Data records:
(* ===== verification/BudgetFacts.v ===== *)
(** The budgets of a grant hold however the requests of its token interleave. *)
From Stdlib Require Import Ascii.
From S2P Require Import Prelude Db Json Numbers Schema SponsorPolicy GrantScope GrantBudgets.

Set Warnings "-register-all".

Local Open Scope string_scope.

Lemma update_grant_cases k c p d o d' :
  update_grant k c p d = (o, d') →
  (∃ g, grants d !! k = Some g ∧ c g = true ∧ o = Ret 1 ∧
        d' = with_grants (<[k := patch_grant (p g) g]> (grants d)) d) ∨
  (o = Ret 0 ∧ d' = d ∧ ∀ g, grants d !! k = Some g → c g = false).
Proof.
  unfold update_grant. intros H.
  destruct (sql_update_key k c (λ r, patch_grant (p r) r) (grants d)) as [t n] eqn:E.
  apply sql_update_key_cases in E as [(-> & r & Hr & Hc & ->)|(-> & -> & Hc)]; simplify_eq.
  - left. eauto 6.
  - right. split_and!; [done|by destruct d|done].
Qed.

(** ** Windows *)

Definition window_of (b : GrantBudget) (t : Z) : Z := (t / windowMs b)%Z.

Lemma windowMs_pos b : (0 < windowMs b)%Z.
Proof. by destruct b. Qed.

Lemma current_inj b t1 t2 :
  representable t1 → representable t2 → current b t1 = current b t2 ↔ window_of b t1 = window_of b t2.
Proof. intros R1 R2. destruct b; [by apply utcHour_inj|by apply utcDay_inj]. Qed.

Lemma window_mono b t1 t2 : (t1 ≤ t2)%Z → (window_of b t1 ≤ window_of b t2)%Z.
Proof. intros H. apply Z.div_le_mono; [apply windowMs_pos|done]. Qed.

Section Budget.
Context (id : string) (b : GrantBudget) (m : Z).
Hypothesis m_pos : (1 ≤ m)%Z.

(** *** The requests on one grant

    Requests read the row, then run the statements of [consumeBudget] and
    [refundBudget] one by one, in any interleaving; the log keeps the statements
    that counted, with the time their window was computed from. *)
Record World := MkWorld {
  w_db : Database; w_clock : Z; w_reads : list (option string * Z); w_log : list (bool * Z) }.

(** What the statements see of the row. *)
Definition counted (d : Database) : option (option string * option Z) :=
  (λ g, (windowField b g, usedField b g)) <$> grants d !! id.

Definition log_if (n : nat) (e : bool * Z) (log : list (bool * Z)) : list (bool * Z) :=
  if bool_decide (0 < n) then (log ++ [e])%list else log.

Inductive world_step : World → World → Prop :=
| world_tick d t t' rs log : (t ≤ t')%Z → representable t' → world_step (MkWorld d t rs log) (MkWorld d t' rs log)
| world_read d t rs log g :
    grants d !! id = Some g → world_step (MkWorld d t rs log) (MkWorld d t ((windowField b g, t) :: rs) log)
| world_reset d t rs log seen read now n d' :
    (seen, read) ∈ rs → (read ≤ now ≤ t)%Z → seen ≠ Some (current b now) →
    reset_window id b seen (current b now) d = (Ret n, d') →
    world_step (MkWorld d t rs log) (MkWorld d' t rs (log_if n (true, now) log))
| world_take d t rs log seen read now max n d' :
    (seen, read) ∈ rs → (read ≤ now ≤ t)%Z → (max ≤ m)%Z → take_unit id b max (current b now) d = (Ret n, d') →
    world_step (MkWorld d t rs log) (MkWorld d' t rs (log_if n (true, now) log))
| world_refund d t rs log now n d' :
    (0 ≤ now ≤ t)%Z → refundBudget now id b d = (Ret n, d') →
    world_step (MkWorld d t rs log) (MkWorld d' t rs (log_if n (false, now) log))
| world_other d t rs log d' : counted d' = counted d → world_step (MkWorld d t rs log) (MkWorld d' t rs log).
(** The loop from try [i]; [None] is a loop that did not end within [fuel]
    tries. Each try uses at most eight statements. *)
Fixpoint acquire_from (fuel i : nat) (role holder : string) (ttlMs : Z) (deadline : option Z) :
    M Leases (option unit) :=
  match fuel with
  | O => mret None
  | S fuel' =>
      attempt ← tryAcquireInstanceLease (8 * i) role holder ttlMs (c_try i);
      match attempt with
      | Acquired => mret (Some tt)
      | HeldBy other age =>
          let limit := nullish deadline (c_now i + ttlMs)%Z in
          if bool_decide (limit ≤ c_now i)%Z then throw (InstanceLeaseHeldError other age)
          else acquire_from fuel' (S i) role holder ttlMs (Some limit)
      end
  end.

Definition acquireInstanceLease (fuel : nat) (role holder : string) (ttlMs : Z) : M Leases (option unit) :=
  acquire_from fuel 0 role holder ttlMs None.

(** What the clock and [sleep] promise: a try takes time, and the sleep before
    the next lasts [min(pollMs, deadline - now)] at least. *)
Definition sleeps (pollMs ttlMs : Z) : Prop :=
  ∀ i, (c_try i ≤ c_now i)%Z ∧
       (c_now i < c_now 0 + ttlMs → c_now i + Z.min pollMs (c_now 0 + ttlMs - c_now i) ≤ c_try (S i))%Z.

(** ** The loop ends *)

Lemma acquire_ends role holder ttlMs t :
  (0 < ttlMs)%Z → sleeps (poll_ms None ttlMs) ttlMs →
  ∀ fuel i deadline, deadline = (if bool_decide (i = 0) then None else Some (c_now 0 + ttlMs)%Z) →
    (Z.min (c_now 0 + ttlMs) (c_now 0 + Z.of_nat i * poll_ms None ttlMs) ≤ c_now i)%Z →
    (8 ≤ fuel + i)%nat → (0 < fuel)%nat → (acquire_from fuel i role holder ttlMs deadline t).1 ≠ Ret None.
Proof.
  intros Httl Hs fuel. revert t. induction fuel as [|fuel IH]; intros t i deadline Hd Hi Hf Hf0; [lia|].
  cbn [acquire_from]. unfold mbind, M_bind, mret, M_ret, throw.
  destruct (tryAcquireInstanceLease _ _ _ _ _ t) as [[a|x] t1]; [|done].
  destruct a as [|other age]; [done|].
  assert (nullish deadline (c_now i + ttlMs)%Z = (c_now 0 + ttlMs)%Z) as ->.
  { rewrite Hd. case_bool_decide as Hz; [by rewrite Hz|done]. }
  clear Hd. case_bool_decide as Hl; [done|]. destruct (Hs i) as [_ Hn]. specialize (Hn ltac:(lia)). destruct (Hs (S i)) as [Ht _].
  assert (i < 7)%nat as Hi7.
  { apply Nat.nle_gt. intros H7. assert (ttlMs ≤ Z.of_nat i * poll_ms None ttlMs)%Z; [|lia].
    trans (7 * poll_ms None ttlMs)%Z; [unfold poll_ms; simpl; pose proof (Z.div_mod ttlMs 6); pose proof (Z.mod_pos_bound ttlMs 6); lia|].
    apply Z.mul_le_mono_nonneg_r; [unfold poll_ms; simpl; lia|lia]. }
  apply IH; [by rewrite bool_decide_eq_false_2| |lia|lia].
  rewrite Nat2Z.inj_succ, Z.mul_succ_l. lia.
Qed.
End Acquire.

(** ** Facts *)

Local Close Scope string_scope.

Section Acquire.
Context (others : nat → Leases → Leases) (fault : nat → option exn) (c_try c_now : nat → Z).

Lemma wait_ends role holder ttlMs t :
  (0 < ttlMs)%Z → sleeps c_try c_now (poll_ms None ttlMs) ttlMs →
  (acquireInstanceLease others fault c_try c_now 8 role holder ttlMs t).1 ≠ Ret None.
Proof.
  intros Httl Hs. unfold acquireInstanceLease. apply acquire_ends; [done|done|done| |lia|lia].
  rewrite Z.mul_0_l. lia.
Qed.

Context (quiet : ∀ n, fault n = None) (role : string) (untouched : ∀ n t, others n t !! role = t !! role).

Lemma statement_quiet {A} n (m : M Leases A) t : statement others fault n m t = m (others n t).
Proof. unfold statement. by rewrite quiet. Qed.

(** A try on a row that no other process touches: it takes the lease, or finds
    a row of another process that is not stale and leaves it. *)
Lemma quiet_try n holder ttlMs now t r :
  t !! role = Some r →
  ∃ t', tryAcquireInstanceLease others fault n role holder ttlMs now t =
          (Ret (if bool_decide (l_instanceId r = holder) || is_stale (now - ttlMs) r then Acquired
                else HeldBy (l_instanceId r) (match l_heartbeatAt r with Some h => Z.max 0 (now - h) | None => 0%Z end)), t') ∧
        (if bool_decide (l_instanceId r = holder) || is_stale (now - ttlMs) r
         then l_instanceId <$> t' !! role = Some holder else t' !! role = Some r).
Proof.
  intros Hr. unfold tryAcquireInstanceLease, lease_pass, mbind, M_bind, mret, M_ret.
  rewrite statement_quiet. unfold refresh_row at 1, sql_update_key. rewrite untouched, Hr.
  destruct (decide (l_instanceId r = holder)) as [Hh|Hh].
  { rewrite (bool_decide_eq_true_2 _ Hh). eexists. split; [done|]. cbn. by rewrite lookup_insert_eq, <- Hh. }
  rewrite (bool_decide_eq_false_2 _ Hh). cbn [orb]. rewrite bool_decide_eq_false_2 by lia.
  rewrite statement_quiet. unfold take_over_row at 1, sql_update_key. rewrite !untouched, Hr.
  destruct (is_stale _ r).
  { eexists. split; [done|]. by rewrite lookup_insert_eq. }
  rewrite bool_decide_eq_false_2 by lia. rewrite statement_quiet. unfold read_row. rewrite !untouched, Hr.
  eexists. split; [done|]. by rewrite !untouched.
Qed.

(** The loop on the row of a holder that stopped refreshing at [h]. *)
Lemma dead_loop holder ttlMs r h :
  l_heartbeatAt r = Some h → (∀ i, c_now i - c_try i < c_now 0 - h)%Z →
  ∀ fuel i t deadline, t !! role = Some r → nullish deadline (c_now i + ttlMs)%Z = (c_now 0 + ttlMs)%Z →
  ∃ o t', acquire_from others fault c_try c_now fuel i role holder ttlMs deadline t = (Ret o, t') ∧
          (o = None ∨ l_instanceId <$> t' !! role = Some holder).
Proof.
  intros Hh Hfast fuel. induction fuel as [|fuel IH]; intros i t deadline Hr Hd; cbn [acquire_from]; m_unfold; [eauto|].
  destruct (quiet_try (8 * i) holder ttlMs (c_try i) t r Hr) as (t' & -> & Ht').
  destruct (bool_decide _ || _) eqn:E; [eauto|]. apply orb_false_iff in E as [_ E].
  rewrite Hd. rewrite bool_decide_eq_false_2; [by apply IH|].
  unfold is_stale in E. rewrite Hh in E. apply bool_decide_eq_false_1 in E. specialize (Hfast i). lia.
Qed.
End Acquire.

**Task objective**
Only the lines from the one with "unfold is_stale in" through the last line above should be restated, word for word.

**Response to the exercise**
  unfold is_stale in E. rewrite Hh in E. apply bool_decide_eq_false_1 in E. specialize (Hfast i). lia.
Qed.
End Acquire.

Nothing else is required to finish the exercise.